Assim como a captação e fixação de médicos no SNS, essenciais para a formação adequada dos futuros especialistas. Infelizmente, de ano para ano, assistimos a um aumento exponencial de utentes sem médico de família, causando uma pressão incontrolada sobre os serviços de urgência.

O Serviço Nacional de Saúde sofre uma “grande reforma” a partir de Janeiro de 2024 com a criação de 31 Unidades Locais de Saúde (ULS), que se juntam às oito já existentes. Qual é a opinião da OM acerca deste assunto?

Em relação às ULS, a Ordem dos Médicos não foi ouvida sobre o tema e, portanto, não conhece a proposta em detalhe.

No entanto, se a proposta da DE-SNS for apenas replicar o modelo actual, que, salvo raras excepções, não funciona, vemos esta proposta com grande preocupação.

Queria recordar que aquilo que foi anunciado como a maior reforma do SNS não passa de uma proposta já conhecida, criada em 1999, e que não tem cumprido com os objectivos de mais acesso aos cuidados de saúde, de aproximação entre os cuidados hospitalares e primários e de atracção e fixação dos médicos no SNS.

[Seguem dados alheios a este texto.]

Section System.
Context `{CAPI} `{!AnnotationsLib} `{Crypto} `{MapOrder} `{RemediationCodec}.
Context {W : Type} `{!MachineServer W}.
Context (etcdCallTimeout : Z).

(** The machine still carries the hook, or it was released. *)
Definition held (w : W) (past : list event) (k : ObjectKey) : Prop :=
  k ∈ hooked_on w \/ released k past.

(** The server, everything that was called, and the reconciliations. One takes
    its next call; a scale-down, or the remediation of an initialized control
    plane, starts with managed etcd, and whatever machine it knows with the hook
    is still held; the reconciliation of a machine starts; others use the
    server, who take no hook off. *)
Inductive system_step :
    W * list event * list controller -> W * list event * list controller -> Prop :=
| system_call w h ts i t c k r w' :
    ts !! i = Some t -> calls t c k -> m_serves w c r w' ->
    system_step (w, h, ts) (w', h ++ [ev c r], <[i := k r]> ts)
| system_delete w h ts cp p :
    named (CPMachines cp) -> IsEtcdManaged cp = true ->
    (forall k, hooked_from cp k -> held w h k) -> deleting etcdCallTimeout cp p ->
    system_step (w, h, ts) (w, h, ts ++ [Deleting p])
| system_release w h ts req :
    system_step (w, h, ts)
      (w, h, ts ++ [Releasing (MachineController.Reconcile etcdCallTimeout req tt)])
| system_others w w' h ts :
    hooked_on w ⊆ hooked_on w' -> system_step (w, h, ts) (w', h, ts).

(** What a reconciliation has done is part of what was called, and the rest of it
    is in order. *)
Definition in_order (w : W) (h : list event) (t : controller) : Prop :=
  match t with
  | Deleting p => exists cp past, past ⊆ h
      /\ always p (fun tr _ => ordered (hooks_first cp) past tr)
      /\ (forall k, hook_accepted past k -> held w h k)
      /\ (forall k, hooked_from cp k -> held w h k)
  | Releasing p => exists req past, past ⊆ h
      /\ always p (fun tr _ => ordered (releases_last req) past tr)
  end.

Definition system_inv (s : W * list event * list controller) : Prop :=
  let '(w, h, ts) := s in
  (forall k m, @ev services (GetMachine k) (inl m) ∈ h -> key_of m = k)
  /\ (forall m r, @ev services (DeleteMachine m) r ∈ h -> held w h (key_of m))
  /\ forall i t, ts !! i = Some t -> in_order w h t.

(** Machines stay held. *)
Definition holding (w : W) (h : list event) (w' : W) (h' : list event) : Prop :=
  forall k, held w h k -> held w' h' k.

Se o alargamento das ULS para todo o país, estiver baseado no actual modelo de ULS já existente em Portugal, tratar-se-á de um naufrágio anunciado.

Qual é a mensagem que a Ordem dos Médicos gostaria de transmitir à população portuguesa por ocasião dos 44 anos do Serviço Nacional de Saúde?

Embora a Ordem dos Médicos esteja apreensiva com o estado actual do SNS, o que pretendia deixar como mensagem é um sinal de esperança, de dedicação à causa da Saúde, de proximidade dos cuidados em que precisa deles, mas sobretudo de mais humanização no SNS.

Além disso, é fundamental promover a participação activa dos médicos, de todos os profissionais e da comunidade na gestão do SNS, através de mecanismos de consulta e de envolvimento da sociedade civil. Os utentes devem ter voz nas decisões que afectam a sua saúde e devem ser tratados como parceiros no processo de cuidados de saúde.

O SNS é uma conquista da democracia portuguesa que deve ser preservada e fortalecida. É necessário investir na sua melhoria contínua, ouvindo as necessidades dos profissionais de saúde e dos utentes, e promovendo uma cultura de humanização e de qualidade nos cuidados de saúde. O SNS é um património de todos os portugueses e devemos trabalhar em conjunto para o seu sucesso e sustentabilidade.